Francis' plan was based on timing and authenticity.
He sent free Gymshark clothes to rising YouTube fitness stars - targeting those with 50-100K subscribers.
Cost per influencer?
About £30-£50.
The ROI? Would prove to be astronomical.
And it stemmed from genuine relationships with people he admired.
The strategy worked because it was authentic:
Francis was a fan who watched every video from Scott Herman, Scooby, Matt Ogus, Chris Lavado, Jeff Seid, and Lex Griffin.
When he sent them products, it was simply one fitness enthusiast sharing with another.
2013: The breakthrough moment...
Revenue was growing but still small, so Francis invested everything into a booth at the Bodypower Expo in Birmingham.
He brought along his YouTube athlete friends and launched the Luxe fitted tracksuit.
Results weren't exactly mixed...
The moment doors opened there was chaos around the booth.
Thousands of fans lined up in Gymshark apparel to meet their favorite fitness YouTubers.
With inventory selling out Ben thought: "We've made something incredible."
But success brought massive problems:
2015: Black Friday disaster - the website completely crashed:
• Payments taken without products shipped
• Orders going out without payment
• Thousands of angry customers
The community that loved Gymshark was turning against them...
Francis' response revealed his character:
Instead of damage control, he hand-wrote over 1,000 apology letters.
Accountability rather than PR.
In the social media age, authenticity beats corporate perfection every time.
This moment tied in perfectly with the company's scaling strategy:
1. Stay obsessively close to customer feedback
2. Build relationships, not transactions
3. Create community over corporate branding
4. Target influencers before they explode
5. Reinvest everything back into the business
In the wake of this, Francis made a controversial decision:
He stepped down as CEO, recognizing he wasn't ready to run a rapidly scaling company.

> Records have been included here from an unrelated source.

Lemma parse_check (o : Option) (v : pyval) :
  type o = "check" ->
  parse o v = Ok (if truthy v then PyBool (negb (py_eq v (PyStr "false"))) else v).
Proof. intros H. unfold parse. rewrite H. reflexivity. Qed.

Lemma parse_spin (o : Option) (v : pyval) (z : Z) :
  type o = "spin" -> py_int v = Ok z ->
  (in_bounds o z -> parse o v = Ok (PyInt z)) /\
  (~ in_bounds o z -> exists msg, parse o v = Raise (EngineError msg)).
Proof.
  intros H Hz. unfold parse, in_bounds. rewrite H, Hz. cbn.
  destruct (min o) as [lo|], (max o) as [hi|];
    repeat match goal with
    | |- context [?j <? ?k] => destruct (Z.ltb_spec j k)
    end; split; intros; try lia; try reflexivity; eauto.
Qed.

Lemma parse_spin_not_int (o : Option) (v : pyval) (msg : string) :
  type o = "spin" -> py_int v = Raise (ValueError msg) ->
  exists msg', parse o v = Raise (EngineError msg').
Proof. intros H Hz. unfold parse. rewrite H, Hz. cbn. eauto. Qed.

Lemma py_int_cases (v : pyval) :
  v = PyNone \/ (exists z, py_int v = Ok z) \/ (exists msg, py_int v = Raise (ValueError msg)).
Proof.
  destruct v as [|b|z|s]; cbn; eauto.
  destruct (int_of_str s); eauto.
Qed.

Lemma parse_spin_ok (o : Option) (v r : pyval) :
  type o = "spin" -> parse o v = Ok r ->
  exists z, py_int v = Ok z /\ in_bounds o z /\ r = PyInt z.
Proof.
  intros H. unfold parse, in_bounds. rewrite H. cbn.
  destruct (py_int v) as [z|e]; [|destruct e; discriminate].
  destruct (min o) as [lo|], (max o) as [hi|];
    repeat match goal with
    | |- context [?j <? ?k] => destruct (Z.ltb_spec j k)
    end; intros E; try discriminate; injection E as <-;
    exists z; repeat split; trivial; lia.
Qed.

Lemma parse_combo (o : Option) (v : pyval) :
  type o = "combo" ->
  match var o with
  | Some l =>
      if str_in (py_str v) l then parse o v = Ok (PyStr (py_str v))
      else exists msg, parse o v = Raise (EngineError msg)
  | None => exists e, parse o v = Raise e
  end.
Proof.
  intros H. unfold parse. rewrite H. cbn.
  destruct (var o) as [l|]; cbn; [destruct (str_in (py_str v) l)|]; cbn; eauto.
Qed.

Lemma parse_button (o : Option) (v : pyval) :
  In (type o) ["button"; "reset"; "save"] -> parse o v = Ok PyNone.
Proof.
  intros H. unfold parse. cbn in H.
  destruct H as [<-|[<-|[<-|[]]]]; reflexivity.
Qed.

Lemma parse_string (o : Option) (v : pyval) :
  In (type o) ["string"; "file"; "path"] ->
  if has_line_break (py_str v)
  then exists msg, parse o v = Raise (EngineError msg)
  else parse o v = Ok (PyStr (py_str v)).
Proof.
  intros H. unfold parse, has_line_break. cbn in H.
  destruct H as [<-|[<-|[<-|[]]]]; cbn;
    destruct (contains_char "010" (py_str v) || contains_char "013" (py_str v)); eauto.
Qed.


(** C7 (as the code has it). Postconditions of [Option.parse] by type.
    check: a truthy raw value other than "false" parses to [True], "false"
    parses to [False], and a falsy raw value is returned as it is (falsy);
    spin, for a raw value other than [None]: parse succeeds exactly when
    [int(value)] is defined and within the declared bounds, with that integer,
    and fails with an engine-error otherwise; combo: parse succeeds exactly on
    the members of [var]; button, reset, save: parse returns [None]; string,
    file, path: parse fails with an engine-error exactly when the string holds
    a line break, and returns the string otherwise. *)
Theorem parse_postconditions (o : Option) (v : pyval) :
  (type o = "check" ->
     exists r, parse o v = Ok r /\
       (truthy v = true -> v <> PyStr "false" -> r = PyBool true) /\
       (v = PyStr "false" -> r = PyBool false) /\
       (truthy v = false -> r = v /\ truthy r = false)) /\
  (type o = "spin" -> v <> PyNone ->
     (forall r, parse o v = Ok r <->
        exists z, py_int v = Ok z /\ in_bounds o z /\ r = PyInt z) /\
     ((forall z, py_int v = Ok z -> ~ in_bounds o z) ->
        exists msg, parse o v = Raise (EngineError msg))) /\
  (type o = "combo" ->
     forall r, parse o v = Ok r <->
        exists l, var o = Some l /\ In (py_str v) l /\ r = PyStr (py_str v)) /\
  (In (type o) ["button"; "reset"; "save"] -> parse o v = Ok PyNone) /\
  (In (type o) ["string"; "file"; "path"] ->
     (has_line_break (py_str v) = true <->
        exists msg, parse o v = Raise (EngineError msg)) /\
     (has_line_break (py_str v) = false -> parse o v = Ok (PyStr (py_str v)))).
Proof.
  repeat apply conj.
  - intros H. rewrite (parse_check o v H). eexists. split; [reflexivity|].
    repeat apply conj.
    + intros -> Hne. f_equal.
      destruct v as [|b|z|s]; cbn; try reflexivity.
      destruct (String.eqb_spec s "false"); [congruence | reflexivity].
    + intros ->. reflexivity.
    + intros Hf. rewrite Hf. by split.
  - intros H Hv. split.
    + intros r. split.
      * apply parse_spin_ok, H.
      * intros (z & Hz & Hb & ->). by apply (parse_spin o v z H Hz).
    + intros Hout.
      destruct (py_int_cases v) as [?|[[z Hz]|[msg Hm]]]; [done| |].
      * apply (parse_spin o v z H Hz), Hout, Hz.
      * apply (parse_spin_not_int o v msg H Hm).
  - intros H r. pose proof (parse_combo o v H) as P.
    destruct (var o) as [l|].
    + destruct (str_in (py_str v) l) eqn:E.
      * rewrite P. split.
        -- intros [= <-]. exists l. by rewrite <- str_in_In.
        -- by intros (l' & _ & _ & ->).
      * destruct P as [msg ->]. split; [done|].
        intros (l' & [= <-] & Hin & _). apply str_in_In in Hin. congruence.
    + destruct P as [e ->]. split; [done|]. by intros (l & ? & _).
  - apply parse_button.
  - intros H. pose proof (parse_string o v H) as P.
    destruct (has_line_break (py_str v)); split.
    + split; [by intros _ | done].
    + done.
    + split; [done|]. intros [msg E]. congruence.
    + by intros _.
Qed.

(** The postconditions at work on a spin option with bounds 1..1024. *)
Lemma parse_postconditions_witness :
  Opt.parse (mkOption "Hash" "spin" (PyInt 16) (Some 1) (Some 1024) None)
    (PyStr "256") = Ok (PyInt 256).
Proof.
  apply (proj1 (proj1 (proj2 (parse_postconditions
    (mkOption "Hash" "spin" (PyInt 16) (Some 1) (Some 1024) None) (PyStr "256")))
    eq_refl ltac:(discriminate)) (PyInt 256)).
  exists 256. repeat split; cbn; lia.
Defined.

(** C7 as worded fails twice: an empty raw value of a check option is not
    "false", yet it parses to itself, which is falsy; and a spin option given
    [None] fails with a [TypeError], not with an engine-error. *)
Lemma parse_postconditions_as_worded_fail :
  ~ (forall (o : Option) (v : pyval), type o = "check" -> v <> PyStr "false" ->
       exists r, parse o v = Ok r /\ truthy r = true) /\
  ~ (forall (o : Option) (v : pyval), type o = "spin" ->
       (exists r, parse o v = Ok r) \/ (exists msg, parse o v = Raise (EngineError msg))).
Proof.
  split.
  - intros H.
    destruct (H (mkOption "Ponder" "check" PyNone None None None) (PyStr "")
                eq_refl ltac:(discriminate)) as (r & E & T).
    cbn in E. injection E as <-. discriminate T.
  - intros H.
    destruct (H (mkOption "Hash" "spin" PyNone None None None) PyNone eq_refl)
      as [[r E]|[msg E]]; discriminate E.
Qed.

(** C9. Parsing is idempotent: a value [Option.parse] returned parses to
    itself. *)
Theorem parse_idempotent (o : Option) (v r : pyval) :
  parse o v = Ok r -> parse o r = Ok r.
Proof.
  unfold parse.
  destruct (String.eqb (type o) "check").
  { intros [= <-]. destruct (truthy v) eqn:T.
    - cbn. by destruct (negb (py_eq v (PyStr "false"))).
    - by rewrite T. }
  destruct (String.eqb (type o) "spin").
  { destruct (py_int v) as [z|e]; [|destruct e; discriminate].
    cbn.
    destruct (match min o with Some m => z <? m | None => false end) eqn:Elo; [discriminate|].
    destruct (match max o with Some m => m <? z | None => false end) eqn:Ehi; [discriminate|].
    intros [= <-]. cbn. by rewrite Elo, Ehi. }
  destruct (String.eqb (type o) "combo").
  { cbn. destruct (str_in (py_str v) _) eqn:E; cbn.
    - intros [= <-]. cbn. by rewrite E.
    - destruct (var o); discriminate. }
  destruct (str_in (type o) ["button"; "reset"; "save"]).
  { by intros [= <-]. }
  destruct (str_in (type o) ["string"; "file"; "path"]).
  { cbn. destruct (contains_char "010" (py_str v) || contains_char "013" (py_str v)) eqn:E.
    - discriminate.
    - intros [= <-]. cbn. by rewrite E. }
  discriminate.
Qed.

Lemma parse_idempotent_witness :
  parse (mkOption "Hash" "spin" (PyInt 16) (Some 1) (Some 1024) None) (PyInt 256)
  = Ok (PyInt 256).
Proof.
  apply (parse_idempotent
           (mkOption "Hash" "spin" (PyInt 16) (Some 1) (Some 1024) None)
           (PyStr " 256 ") (PyInt 256)).
  vm_compute. reflexivity.
Defined.

End OptFacts.

(** ** Dictionaries and the UCI option map *)

Module PyDictFacts.
Import PyDict.

Section Facts.
Context {K V : Type} `{EqDecision K}.
Implicit Types (d : dict K V) (k : K) (v : V).

Lemma get_set_eq k v d : get k (set k v d) = Some v.
Proof.
  induction d as [|[k' v'] d IH]; cbn.
  - by rewrite decide_True.
  - destruct (decide (k = k')) as [->|Hne]; cbn.
    + by rewrite decide_True.
    + by rewrite decide_False.
Qed.

Lemma get_set_ne k k' v d : k <> k' -> get k' (set k v d) = get k' d.
Proof.
  intros Hne. induction d as [|[k2 v2] d IH]; cbn.
  - by rewrite decide_False.
  - destruct (decide (k = k2)) as [->|Hk]; cbn.
    + by rewrite !decide_False.
    + by rewrite IH.
Qed.

Lemma get_None_keys k d : get k d = None <-> ~ In k (keys d).
Proof.
  induction d as [|[k' v'] d IH]; cbn.
  - tauto.
  - destruct (decide (k = k')) as [->|Hne].
    + split; [done | intros Hn; exfalso; apply Hn; by left].
    + rewrite IH. split.
      * intros Hn [E|Hin]; [congruence | tauto].
      * intros Hn Hin. apply Hn. by right.
Qed.

Lemma set_fresh k v d : get k d = None -> set k v d = d ++ [(k, v)].
Proof.
  induction d as [|[k' v'] d IH]; cbn; [done|].
  destruct (decide (k = k')); [done|]. intros Hn. by rewrite IH.
Qed.

Lemma keys_set k v d :
  keys (set k v d) = if contains k d then keys d else keys d ++ [k].
Proof.
  unfold keys, contains. induction d as [|[k' v'] d IH]; cbn; [done|].
  destruct (decide (k = k')) as [->|Hne]; cbn; [done|].
  rewrite IH. by destruct (get k d).
Qed.

Lemma wf_set k v d : wf d -> wf (set k v d).
Proof.
  unfold wf. rewrite keys_set. unfold contains.
  destruct (get k d) eqn:E; [done|].
  intros Hd. apply NoDup_app. repeat split; [done| |apply NoDup_singleton].
  intros x Hx ->%list_elem_of_singleton.
  apply get_None_keys in E. apply E. by apply list_elem_of_In.
Qed.

Lemma wf_del k d d' : wf d -> del k d = Some d' -> wf d'.
Proof.
  unfold wf. revert d'. induction d as [|[k' v'] d IH]; cbn; [done|].
  intros d' Hd. apply NoDup_cons in Hd as [Hk Hd].
  destruct (decide (k = k')) as [->|Hne].
  - by intros [= <-].
  - destruct (del k d) as [d2|] eqn:E; [|done]. cbn. intros [= <-]. cbn.
    apply NoDup_cons. split; [|by apply IH].
    intros Hin. apply Hk. clear -Hin E.
    revert d2 E Hin. induction d as [|[k3 v3] d IH]; cbn; [done|].
    intros d2. destruct (decide (k = k3)) as [->|Hne].
    + intros [= <-] Hin. by right.
    + destruct (del k d) as [d3|]; [|done]. cbn. intros [= <-]. cbn.
      rewrite !elem_of_cons. intros [->|Hin]; [by left|right; by eapply IH].
Qed.

Lemma get_In k v d : get k d = Some v -> In (k, v) d.
Proof.
  induction d as [|[k' v'] d IH]; cbn; [done|].
  destruct (decide (k = k')) as [->|Hne].
  - intros [= ->]. by left.
  - intros Hg. right. by apply IH.
Qed.

Lemma In_get k v d : wf d -> In (k, v) d -> get k d = Some v.
Proof.
  unfold wf. induction d as [|[k' v'] d IH]; cbn; [done|].
  intros Hd. apply NoDup_cons in Hd as [Hk Hd].
  intros [[= -> ->]|Hin].
  - by rewrite decide_True.
  - destruct (decide (k = k')) as [->|Hne]; [|by apply IH].
    exfalso. apply Hk. apply list_elem_of_In.
    change k' with (fst (k', v)). by apply in_map.
Qed.

End Facts.
End PyDictFacts.

Module UciOptionMapFacts.
Import UciOptionMap.

Section Facts.
Context {V : Type}.
Implicit Types (m : UciOptionMap V) (k : string) (v : V).

Lemma wf_empty : wf (@empty V).
Proof. split; [apply NoDup_nil_2 | apply Forall_nil_2]. Qed.

Lemma Forall_set (P : string * (string * V) -> Prop) key e d :
  P (key, e) -> Forall P d -> Forall P (PyDict.set key e d).
Proof.
  intros He. induction 1 as [|[k' e'] d Hx Hd IH]; cbn.
  - by apply Forall_cons.
  - destruct (decide (key = k')); apply Forall_cons; auto.
Qed.
Ltac small :=
  first [assumption | rewrite ?wrap32_small by arith; arith].

Ltac seg_laws := first [apply Tseg_empty | apply Tseg_app
                       | apply T2seg_nil | apply T2seg_app].


(** [rows base nl]: a row is chunks (each settled by [base]) and a move to
    the next row (settled by [nl]); what is left is arithmetic on [N]. *)
Ltac rows base nl :=
  lazymatch goal with
  | |- chunk _ _ _ _ _ _ (_ >> _) => eapply chunk_seq; rows base nl
  | |- chunk _ _ _ _ _ _ (for_n _ _) => eapply chunk_for_n; rows base nl
  | |- chunk _ _ _ _ _ _ skip => eapply chunk_skip; rows base nl
  | |- chunk _ _ _ _ _ _ _ => base
  | |- line _ _ _ _ _ _ _ (_ >> copy_here _ >> _) =>
      eapply line_here; rows base nl
  | |- line _ _ _ _ _ _ _ (_ >> copy2_here _ >> _) =>
      eapply line_here; rows base nl
  | |- line _ _ _ _ _ _ _ (_ >> _) => eapply line_intro; rows base nl
  | |- _ => first [seg_laws | nl | arith]
  end.

Ltac base3 :=
  first [ apply scalar3_chunk; assumption
        | apply pair3_chunk; assumption
        | apply v2s_one_chunk; first [assumption | apply ADD2_ok | apply SUB2_ok]
        | apply v2s_two_chunk; first [assumption | apply ADD2_ok | apply SUB2_ok]
        | apply v4s_one_chunk; first [assumption | apply ADD4_ok]
        | apply v4s_two_chunk; first [assumption | apply ADD4_ok] ].

Ltac nl3 := apply next_line3_ok; small.

Ltac base2 :=
  first [ apply copy_inc_chunk; assumption
        | apply copy_w16_chunk; assumption
        | apply copy_w8_chunk; assumption ].

Ltac nl2 :=
  first [ apply next_line2_ok; small
        | let r := fresh "r" in intro r; apply copy_here_ok; assumption ].

(** What [fits32] gives. *)
Lemma fits_facts M N nPE s :
  0 <= M -> 1 <= nPE -> 0 <= N <= s -> fits32 M nPE s ->
  (s < 2 ^ 32 /\ 2 * s + 1 < 2 ^ 32) /\
  (0 <= s * nPE - N /\ s * nPE + 1 < 2 ^ 32) /\
  M + nPE <= 2 ^ 32 /\
  (forall p, 0 <= p < nPE -> 0 <= s * p < 2 ^ 32) /\
  (forall r n, 0 <= r < M -> 0 <= n < N -> 0 <= r * s + n < 2 ^ 32).
Proof.
  unfold fits32. intros HM HP HN HF. repeat split; try nia; intros; nia.
Qed.

Lemma at3_start0 A0 B0 D0 sA sB sY m0 :
  at3 A0 B0 D0 sA sB sY 0 0 (mkst3 A0 B0 D0 m0).
Proof. repeat split; simpl; now rewrite padd_0. Qed.

Lemma at2_start0 S0 D0 sS sD m0 : at2 S0 D0 sS sD 0 0 (mkst2 S0 D0 m0).
Proof. repeat split; simpl; now rewrite padd_0. Qed.

(** *** The scalar add and subtract kernels *)

Section ScalarBinary.

Variables A0 B0 D0 : ptr.
Variables M N sA sB sY : Z.
Variable m0 : mem.
Hypothesis HAD : pblk A0 <> pblk D0.
Hypothesis HBD : pblk B0 <> pblk D0.
Hypothesis HM : 0 <= M.
Hypothesis HN : 0 <= N.
Hypothesis HsA : N <= sA < 2 ^ 32.
Hypothesis HsB : N <= sB < 2 ^ 32.
Hypothesis HsY : N <= sY < 2 ^ 32.

(** What an add/sub kernel of width [w] owes. *)
Definition owes3 (w : Z) (op : Z -> Z -> Z) (m' : mem) : Prop :=
  eff (pblk D0) (Tmat (rv3 w op A0 B0 sA sB m0) (pofs D0) sY N
                      (fun r => 0 <= r < M)) m0 m'.

Ltac rows3 :=
  apply (run_rows mem3 _ _ _ _ _ (at3 A0 B0 D0 sA sB sY));
  [ assumption | rows base3 nl3 | apply at3_start0 | reflexivity ].

Lemma add_i32s_ok U :
  owes3 32 Z.add (plp_mat_add_stride_i32s_xpulpv2 U A0 B0 M N sA sB sY D0 m0).
Proof.
  unfold owes3, plp_mat_add_stride_i32s_xpulpv2. cbv zeta.
  destruct U; [destruct (nonzero _) eqn:E|]; rows3.
Qed.

Lemma sub_i16s_rv32im_ok U :
  owes3 16 Z.sub (plp_mat_sub_stride_i16s_rv32im U A0 B0 M N sA sB sY D0 m0).
Proof.
  unfold owes3, plp_mat_sub_stride_i16s_rv32im. cbv zeta.
  destruct U; [destruct (nonzero _) eqn:E|]; rows3.
Qed.

Lemma sub_i16s_xpulpv2_ok U :
  owes3 16 Z.sub (plp_mat_sub_stride_i16s_xpulpv2 U A0 B0 M N sA sB sY D0 m0).
Proof.
  unfold owes3, plp_mat_sub_stride_i16s_xpulpv2. cbv zeta.
  destruct U; destruct (nonzero (Z.land N 1)) eqn:E1;
    try destruct (nonzero (Z.land N 2)) eqn:E2; rows3.
Qed.

End ScalarBinary.

(** *** The scalar copy kernels *)

Section ScalarCopy.

Variables S0 D0 : ptr.
Variables M N sS sD : Z.
Variable m0 : mem.
Hypothesis HSD : pblk S0 <> pblk D0.
Hypothesis HM : 0 <= M.
Hypothesis HN : 0 <= N.
Hypothesis HsS : N <= sS < 2 ^ 32.
Hypothesis HsD : N <= sD < 2 ^ 32.

(** What a copy kernel of width [w] owes when it writes the rows in [R]. *)
Definition owes2 (w : Z) (R : Z -> Prop) (m' : mem) : Prop :=
  eff (pblk D0) (Tmat (rv2 w S0 sS m0) (pofs D0) sD N R) m0 m'.

Ltac rows2 :=
  apply (run_rows mem2 _ _ _ _ _ (at2 S0 D0 sS sD));
  [ assumption | rows base2 nl2 | apply at2_start0 | reflexivity ].

Lemma copy_i16s_xpulpv2_ok U :
  owes2 16 (fun r => 0 <= r < M)
        (plp_mat_copy_stride_i16s_xpulpv2 U S0 M N sS sD D0 m0).
Proof.
  unfold owes2, plp_mat_copy_stride_i16s_xpulpv2. cbv zeta.
  destruct U; destruct (nonzero (Z.land N 1)) eqn:E1;
    try destruct (nonzero (Z.land N 2)) eqn:E2; rows2.
Qed.

Lemma copy_i8s_rv32im_plain_ok :
  owes2 8 (fun r => 0 <= r < M)
        (plp_mat_copy_stride_i8s_rv32im false S0 M N sS sD D0 m0).
Proof.
  unfold owes2, plp_mat_copy_stride_i8s_rv32im. cbv zeta.
  destruct (nonzero (Z.land N 3)) eqn:E1; rows2.
Qed.

Lemma copy_i16s_rv32im_plain_ok :
  owes2 16 (fun r => 0 <= r < M)
        (plp_mat_copy_stride_i16s_rv32im false S0 M N sS sD D0 m0).
Proof.
  unfold owes2, plp_mat_copy_stride_i16s_rv32im. cbv zeta.
  destruct (nonzero (Z.land N 1)) eqn:E1; rows2.
Qed.
(** X3.  The schedule of a crawl of at least one stop is the header and
    the lines "Stop i: H:MM AM (Duration: d mins)" of stops numbered from 1
    to [num_stops], where the clock shown for every stop after the first is
    the clock shown for the stop before it plus the duration shown for that
    stop, and where every stop ends within the hours of the crawl (5 for a
    duration with "half", 10 otherwise), counted from the initial hour (10
    for a duration with "full", 11 otherwise). *)
Theorem calculate_crawl_timing_within_budget (duration : string)
    (num_stops : Z) :
  1 <= num_stops ->
  exists stops : list stop,
    calculate_crawl_timing duration num_stops =
      Ok ((if contains "half" (lower duration)
             then "Half-Day Food Crawl" else "Full-Day Food Crawl")
            ++ " Schedule (" ++ str num_stops ++ " stops):" ++ LF ++ LF
            ++ String.concat ""
                 (map (fun s =>
                       "Stop " ++ str (stop_index s) ++ ": "
                         ++ str ((stop_hour s + 11) mod 12 + 1) ++ ":"
                         ++ str (stop_minute s / 10) ++ str (stop_minute s mod 10)
                         ++ " " ++ (if stop_hour s <? 12 then "AM" else "PM")
                         ++ " (Duration: " ++ str (stop_length s) ++ " mins)"
                         ++ LF)
                      stops)) /\
    map stop_index stops = range 1 (num_stops + 1) /\
    Forall (fun s => 0 <= stop_minute s <= 59 /\ 0 <= stop_hour s < 24) stops /\
    (forall s s', In s stops -> In s' stops ->
       stop_index s' = stop_index s + 1 ->
       60 * stop_hour s' + stop_minute s'
         = 60 * stop_hour s + stop_minute s + stop_length s) /\
    Forall (fun s =>
              60 * stop_hour s + stop_minute s + stop_length s
                <= 60 * ((if contains "full" (lower duration) then 10 else 11)
                         + (if contains "half" (lower duration) then 5 else 10)))
           stops.
Proof.
  intros Hn. destruct (crawl_schedule_text duration num_stops Hn) as [_ Hrun].
  set (total_hours := (if contains "half" (lower duration) then 5 else 10)) in *.
  set (hour0 := (if contains "full" (lower duration) then 10 else 11)) in *.
  set (d := total_hours * 60 / num_stops) in *.
  exists (stops_from 1 hour0 0 d (Z.to_nat num_stops)).
  assert (HT : 0 <= total_hours <= 10).
  { unfold total_hours. destruct (contains "half" (lower duration)); lia. }
  assert (H0 : 10 <= hour0 <= 11).
  { unfold hour0. destruct (contains "full" (lower duration)); lia. }
  assert (Hd : 0 <= d) by (unfold d; apply Z.div_pos; lia).
  assert (Hnd : num_stops * d <= total_hours * 60).
  { unfold d. apply Z.mul_div_le. lia. }
  pose proof (stops_from_clock d (Z.to_nat num_stops) 1 hour0 0
                Hd ltac:(lia)) as Hclock.
  rewrite Forall_forall in Hclock.
  split; [exact Hrun|]. split.
  { rewrite stops_from_index. unfold range. do 2 f_equal. lia. }
  split; [|split].
  - apply Forall_forall. intros s Hs.
    destruct (Hclock s Hs) as (Hm & Hl & Hi & Hc). split; [exact Hm | nia].
  - intros s s' Hs Hs' Hnext.
    destruct (Hclock s Hs) as (_ & Hl & _ & Hc).
    destruct (Hclock s' Hs') as (_ & _ & _ & Hc').
    rewrite Hc, Hc', Hl, Hnext. lia.
  - apply Forall_forall. intros s Hs.
    destruct (Hclock s Hs) as (_ & Hl & Hi & Hc). rewrite Hl. nia.
Qed.

Lemma calculate_crawl_timing_within_budget_witness :
  exists stops : list stop,
    calculate_crawl_timing "full-day" 7 =
      Ok ((if contains "half" (lower "full-day")
             then "Half-Day Food Crawl" else "Full-Day Food Crawl")
            ++ " Schedule (" ++ str 7 ++ " stops):" ++ LF ++ LF
            ++ String.concat ""
                 (map (fun s =>
                       "Stop " ++ str (stop_index s) ++ ": "
                         ++ str ((stop_hour s + 11) mod 12 + 1) ++ ":"
                         ++ str (stop_minute s / 10) ++ str (stop_minute s mod 10)
                         ++ " " ++ (if stop_hour s <? 12 then "AM" else "PM")
                         ++ " (Duration: " ++ str (stop_length s) ++ " mins)"
                         ++ LF)
                      stops)) /\
    map stop_index stops = range 1 (7 + 1) /\
    Forall (fun s => 0 <= stop_minute s <= 59 /\ 0 <= stop_hour s < 24) stops /\
    (forall s s', In s stops -> In s' stops ->
       stop_index s' = stop_index s + 1 ->
       60 * stop_hour s' + stop_minute s'
         = 60 * stop_hour s + stop_minute s + stop_length s) /\
    Forall (fun s =>
              60 * stop_hour s + stop_minute s + stop_length s
                <= 60 * ((if contains "full" (lower "full-day") then 10 else 11)
                         + (if contains "half" (lower "full-day") then 5 else 10)))
           stops.
Proof. apply (calculate_crawl_timing_within_budget "full-day" 7). lia. Defined.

Instead, he spent 6 years learning, working as Chief Brand Officer, Chief Marketing Officer and Chief Product Officer.
Humility most founders lack.
He was vindicated in 2021:
• Gymshark valued at $1.5 billion
• Revenue: £400+ million annually
• Francis owned 70% of the company
• Returns as CEO, now experienced and ready
Gymshark still operates from Birmingham, obsessed with fitness culture.
Here's the key difference from big brands:
While they focused on celebrity athletes costing millions.
Gymshark inspired people to get fit by focusing on authentic community builders.
Turns out influencers actually convinced people to buy and stay loyal.
Today, Gymshark:
• Has 1000+ employees globally
• Still exclusively direct-to-consumer online
• Competes with Nike, Adidas, Under Armour
• Has stores in London, Amsterdam and Dubai
• Ships worldwide from their Birmingham headquarters
The counterintuitive founder playbook:
• Authentically understand your customer
• Build genuine relationships at scale
• Have the humility to learn and grow
• Stay true to your core community
• Reinvest into your vision
Not bad for a pizza delivery guy equipped with a sewing machine and £2,000.
Ben Francis proved that in the age of social media, authentic passion and community building can beat billion-dollar marketing budgets.
Who said making noise in a garage was always a bad thing?
Founders: We'll own your go-to-market motion, from content to pipeline.
Active clients include funded startups, exited founders and GTM leaders at billion-dollar companies.
If you're ready to break through the noise, let's chat:
mortonstreet.typeform.com/workwithus
Thanks for reading!
I'm Fox, founder of @mortonstreetai, a growth studio for startups, founders and GTM leaders who want to build authority online + generate pipeline.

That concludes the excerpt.